The move also fits a wider pattern in which platform businesses view AI as one of the few levers that can simultaneously raise productivity on the supply side and improve convenience on the demand side. For Uber, drivers who earn more efficiently are more likely to stay active on the platform, which in turn improves liquidity and wait times for riders. Generative AI tools that personalize guidance to individual driver patterns, or that reduce friction in the rider funnel, could compound these effects over time.

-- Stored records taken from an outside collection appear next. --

(** *** Sections of details *)
Definition start_policy_violation_detail_section : comment → comment :=
  append_elements Details
    [Line nl; Line "# Policy Violations"; Line "| Breaking | Policy Name | Policy Rule |";
     Line "| :-: | - | - |"; Rows PolicyViolationDetailRows].
Definition start_sast_detail_section : comment → comment :=
  append_elements Details
    [Line nl; Line "# SAST Results"; Line "| Severity | Issue | Source | Checkmarx Insight |";
     Line "| :-: | - | - | - |"; Rows SastDetailRows].
Definition start_sca_detail_section : comment → comment :=
  append_elements Details
    [Line nl; Line "# SCA Results"; Line nl; Line "| Severity | CVE | Package | Checkmarx Insight |";
     Line "| :-: | - | - | - |"; Rows ScaDetailRows].
Definition start_iac_detail_section : comment → comment :=
  append_elements Details
    [Line nl; Line "# IAC Results"; Line nl;
     Line "| Severity | Technology | Source | Query | Checkmarx Insight |";
     Line "| :-: | - | - | - | - |"; Rows IacDetailRows].
Definition start_resolved_detail_section : comment → comment :=
  append_elements Details
    [Line nl; Line "# Resolved SAST Results"; Line nl; Line "| Severity | Name | Checkmarx Insight |";
     Line "| :-: | - | - |"; Rows ResolvedDetailRows].

Definition failure_unicode : string := "&#x274C;".
Definition success_unicode : string := "&#x2705;".

(** [str] of a member of an enumeration of [aenum] names its class. *)
Definition add_policy_violation_detail (policy_name : json) (break_build : bool)
    (policy_rule_name : json) (c : comment) : outcome comment :=
  add_row PolicyViolationDetailRows
    (MkDetailRow INFO
       [("break_build_indicator", JStr (if break_build then failure_unicode
           else make_md_severity_indicator (c_server_base_url c) "ResultSeverity.INFO"));
        ("policy_name", policy_name); ("policy_rule_name", policy_rule_name)]) c.
Definition add_sast_detail (severity : ResultSeverity)
    (severity_image_link issue source_permalink viewer_link : string) :
    comment → outcome comment :=
  add_row SastDetailRows
    (MkDetailRow severity
       [("severity_image_link", JStr severity_image_link); ("issue", JStr issue);
        ("source_permalink", JStr source_permalink); ("viewer_link", JStr viewer_link)]).
Definition add_sca_detail (repr : json → string) (severity : ResultSeverity)
    (severity_image_link : string) (cve package_name package_version : json)
    (viewer_link : string) (c : comment) : outcome comment :=
  let? version := normalized_version package_version in
  add_row ScaDetailRows
    (MkDetailRow severity
       [("severity_image_link", JStr severity_image_link); ("cve", cve);
        ("package", JStr (py_str repr package_name +:+ ":" +:+ py_str repr package_version));
        ("viewer_link", JStr viewer_link); ("package_name", package_name);
        ("package_version", JStr version)]) c.
Definition add_iac_detail (severity : ResultSeverity) (severity_image_link : string)
    (technology : json) (source_permalink : string) (query : json) (viewer_link : string) :
    comment → outcome comment :=
  add_row IacDetailRows
    (MkDetailRow severity
       [("severity_image_link", JStr severity_image_link); ("technology", technology);
        ("source_permalink", JStr source_permalink); ("query", query);
        ("viewer_link", JStr viewer_link)]).
Definition add_resolved_detail (severity : ResultSeverity) (severity_image_link : string)
    (name : json) (viewer_link : string) : comment → outcome comment :=
  add_row ResolvedDetailRows
    (MkDetailRow severity
       [("severity_image_link", JStr severity_image_link); ("name", name);
        ("viewer_link", JStr viewer_link)]).
(** [load_project_config] *)
Definition load_project_config (default_name name clone_url : string) (g : grouping) :
    cx_prog (grouping * project_config) :=
  let! ' (g, project) := create_or_retrieve_project default_name name clone_url g in
  let! pc := (call (ProjectFromJson project) : cx_prog project_config) in Ret (g, pc).

(** ** Scans *)

(** The engines of the service, each with the options of the project. *)
Fixpoint merge_engines (project_cfg : list json) (engines : dict json) : outcome (dict json) :=
  match project_cfg with
  | [] => Ok engines
  | cfg :: rest =>
      let? type := jindex "type" cfg in
      let? type := as_str type in
      let? value := jindex "value" cfg in
      let? merged := match dget type engines with
                     | None | Some JNull => Ok value
                     | Some v => let? a := as_obj v in let? b := as_obj value in
                                 Ok (JObj (dunion a b))
                     end in
      merge_engines rest (dset type merged engines)
  end.

Definition minimum_engine_selection : dict json := [("sast", JObj [])].

(** [__get_engine_config_for_scan] *)
Definition get_engine_config_for_scan (pc : project_config) (branch : json) :
    cx_prog (dict json) :=
  let! project_cfg := call (DefaultEngineConfig pc branch) in
  let! engines := lift (merge_engines project_cfg (s_default_engines svc)) in
  let! engines := call (ComputeFilters pc engines) in
  match engines return cx_prog (dict json) with
  | [] => Ret minimum_engine_selection
  | _ => Ret engines
  end.

(** [sca_selected] *)
Definition sca_selected (pc : project_config) (branch : json) : cx_prog bool :=
  if dhas "sca" (s_default_engines svc) then Ret true
  else let! engines := get_engine_config_for_scan pc branch in Ret (dhas "sca" engines).

(** [execute_scan] *)
Definition execute_scan (zip : string) (pc : project_config) (branch : json)
    (scan_tags : dict json) : cx_prog json :=
  let! engines := get_engine_config_for_scan pc branch in
  let! r := call (InvokeScan pc branch engines (dunion scan_tags (s_default_scan_tags svc)) zip) in
  lift (get_json_or_fail r).

(** [cancel_scan] *)
Definition cancel_scan (id : json) : cx_prog bool :=
  let! r := call (CancelAScan id) in Ret (r_ok r).

(** ** Reports *)
Definition report_poll_delay_seconds : Z := 30.
Definition report_generate_timeout_seconds : Z := 600.

(** The polling loop: the elapsed time is read before each sleep. *)
Fixpoint poll_report (fuel : nat) (reportid : json) (wait_start : Z) : cx_prog (option json) :=
  match fuel with
  | 0 => Raise OutOfFuel
  | S fuel' =>
      let! now := call CxNow in
      do! call (CxSleep report_poll_delay_seconds) in
      if (now - wait_start <? report_generate_timeout_seconds)%Z then
        let! r := call (ReportStatus reportid) in
        let! gen_status := lift (get_json_or_fail r) in
        let! has := lift (jhas "status" gen_status) in
        if negb has then Raise (CxOneException "Malformed response")
        else
          let! status := lift (jindex "status" gen_status) in
          if bool_decide (status = JStr "completed") then
            let! d := call (DownloadReport reportid) in
            let! report := lift (get_json_or_fail d) in Ret (Some report)
          else poll_report fuel' reportid wait_start
      else Ret None
  end.
Definition view_context (v : pyval) : outcome EventContext :=
  let? raw := bytes_attr "raw_event_payload" v in
  let? h := json_attr "headers" v in
  let? h := as_obj h in
  let? h := mapO (λ kv, let? s := as_str kv.2 in Ok (kv.1, s)) h in
  let? m := json_attr "message" v in Ok (MkEventContext raw h m).
Definition context_attr (v : pyval) : outcome EventContext :=
  let? x := getattr "event_context" v in view_context x.
Definition view_push (v : pyval) : outcome PushDetails :=
  let? url := json_attr "clone_url" v in let? p := json_attr "repo_project" v in
  let? slug := json_attr "repo_slug" v in let? org := json_attr "organization" v in
  let? src := json_attr "source_branch" v in let? x := context_attr v in
  let? h := json_attr "commit_hash" v in Ok (MkPushDetails url p slug org src x h).
Definition view_pr (v : pyval) : outcome PRDetails :=
  let? url := json_attr "clone_url" v in let? p := json_attr "repo_project" v in
  let? slug := json_attr "repo_slug" v in let? org := json_attr "organization" v in
  let? x := context_attr v in let? id := json_attr "pr_id" v in
  let? src := json_attr "source_branch" v in let? tgt := json_attr "target_branch" v in
  let? sh := json_attr "source_hash" v in let? th := json_attr "target_hash" v in
  Ok (MkPRDetails url p slug org x id src tgt sh th).
Definition view_delegated_details (v : pyval) : outcome DelegatedScanDetails :=
  let? url := json_attr "clone_url" v in let? h := json_attr "commit_hash" v in
  let? b := json_attr "scan_branch" v in let? tags := json_attr "scan_tags" v in
  let? tags := as_obj tags in let? f := json_attr "file_filters" v in
  let? p := json_attr "project_id" v in let? scm := bytes_attr "pickled_scm_service" v in
  let? cx := bytes_attr "pickled_cxone_service" v in let? x := context_attr v in
  let? o := str_attr "orchestrator" v in
  Ok (MkDelegatedScanDetails url h b tags f p scm cx x o).

(** The handlers read [workflow_details] with the class of their workflow. *)
Definition view_workflow_details (j : json) : outcome workflow_details :=
  let? d := as_obj j in
  match d with
  | [] => Ok no_details
  | _ => if dhas "pr_id" d
         then let? v := from_dict PRDetailsC j in let? x := view_pr v in Ok (pr_details x)
         else let? v := from_dict PushDetailsC j in let? x := view_push v in Ok (push_details x)
  end.
Definition view_scan_message (v : pyval) : outcome ScanMessage :=
  let? m := str_attr "moniker" v in let? s := enum_attr states "state" v in
  let? w := enum_attr workflows "workflow" v in let? d := json_attr "workflow_details" v in
  let? d := view_workflow_details d in let? i := json_attr "scanid" v in
  let? p := json_attr "projectid" v in Ok (MkScanMessage m s w d i p).
Definition view_optional {A} (f : pyval → outcome A) (n : string) (v : pyval) : outcome (option A) :=
  let? x := getattr n v in
  match x with VJson JNull => Ok None | x => let? a := f x in Ok (Some a) end.
Definition of_json (v : pyval) : outcome json := match v with VJson j => Ok j | _ => Err TypeError end.
Definition of_bytes (v : pyval) : outcome string := match v with VBytes s => Ok s | _ => Err TypeError end.

Definition view_body (v : pyval) : outcome out_body :=
  match v with
  | VObj ScanAwaitMessageC _ =>
      let? m := view_scan_message v in let? d := str_attr "drop_by" v in
      Ok (scan_body (ScanAwaitMessage m d))
  | VObj ScanFeedbackMessageC _ =>
      let? m := view_scan_message v in let? e := json_attr "is_error" v in
      let? msg := view_optional (λ v, let? j := of_json v in as_str j) "error_msg" v in
      match e with
      | JBool b => Ok (scan_body (ScanFeedbackMessage m b msg))
      | _ => Err TypeError
      end
  | VObj ScanAnnotationMessageC _ =>
      let? m := view_scan_message v in let? a := str_attr "annotation" v in
      Ok (scan_body (ScanAnnotationMessage m a))
  | VObj PreScanAnnotationMessageC _ =>
      let? m := str_attr "moniker" v in let? s := enum_attr states "state" v in
      let? w := enum_attr workflows "workflow" v in let? d := json_attr "workflow_details" v in
      let? d := view_workflow_details d in let? a := str_attr "annotation" v in
      Ok (scan_body (PreScanAnnotationMessage m s w d a))
  | VObj DelegatedScanMessageC _ =>
      let? m := str_attr "moniker" v in let? s := enum_attr states "state" v in
      let? w := enum_attr workflows "workflow" v in let? d := getattr "details" v in
      let? d := view_delegated_details d in let? g := bytes_attr "details_signature" v in
      let? c := json_attr "capture_logs" v in
      match c with
      | JBool b => Ok (delegated_body (MkDelegatedScanMessage m s w d g b))
      | _ => Err TypeError
      end
  | VObj DelegatedScanResultMessageC _ =>
      let? m := str_attr "moniker" v in let? s := enum_attr states "state" v in
      let? w := enum_attr workflows "workflow" v in let? d := getattr "details" v in
      let? d := view_delegated_details d in let? g := bytes_attr "details_signature" v in
      let? e := view_optional (λ v, let? j := of_json v in
        match j with JInt n => Ok n | _ => Err TypeError end) "resolver_exit_code" v in
      let? i := view_optional of_json "scan_id" v in let? l := view_optional of_bytes "logs" v in
      Ok (result_body (MkDelegatedScanResultMessage m s w d g e i l))
  | _ => Err TypeError
  end.
Definition read_body (c : class) (s : string) : outcome out_body :=
  let? v := from_binary c s in view_body v.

Details on which specific OpenAI models are being used, and the exact scope of deployment, have not been fully disclosed. It remains to be seen how Uber will balance generative AI features against its existing in-house ML stack, and how it will manage issues such as hallucination, latency, and cost at the scale of its global operations. Still, the announcement signals that AI is moving from back-end optimization into the primary user experience for one of the most widely used apps in the world, and the Uber–OpenAI collaboration may well become a reference point for how marketplace platforms adopt foundation models in the years ahead.
本ページの本文・要約は AI による自動生成です。正確性は元記事 (openai.com) をご確認ください。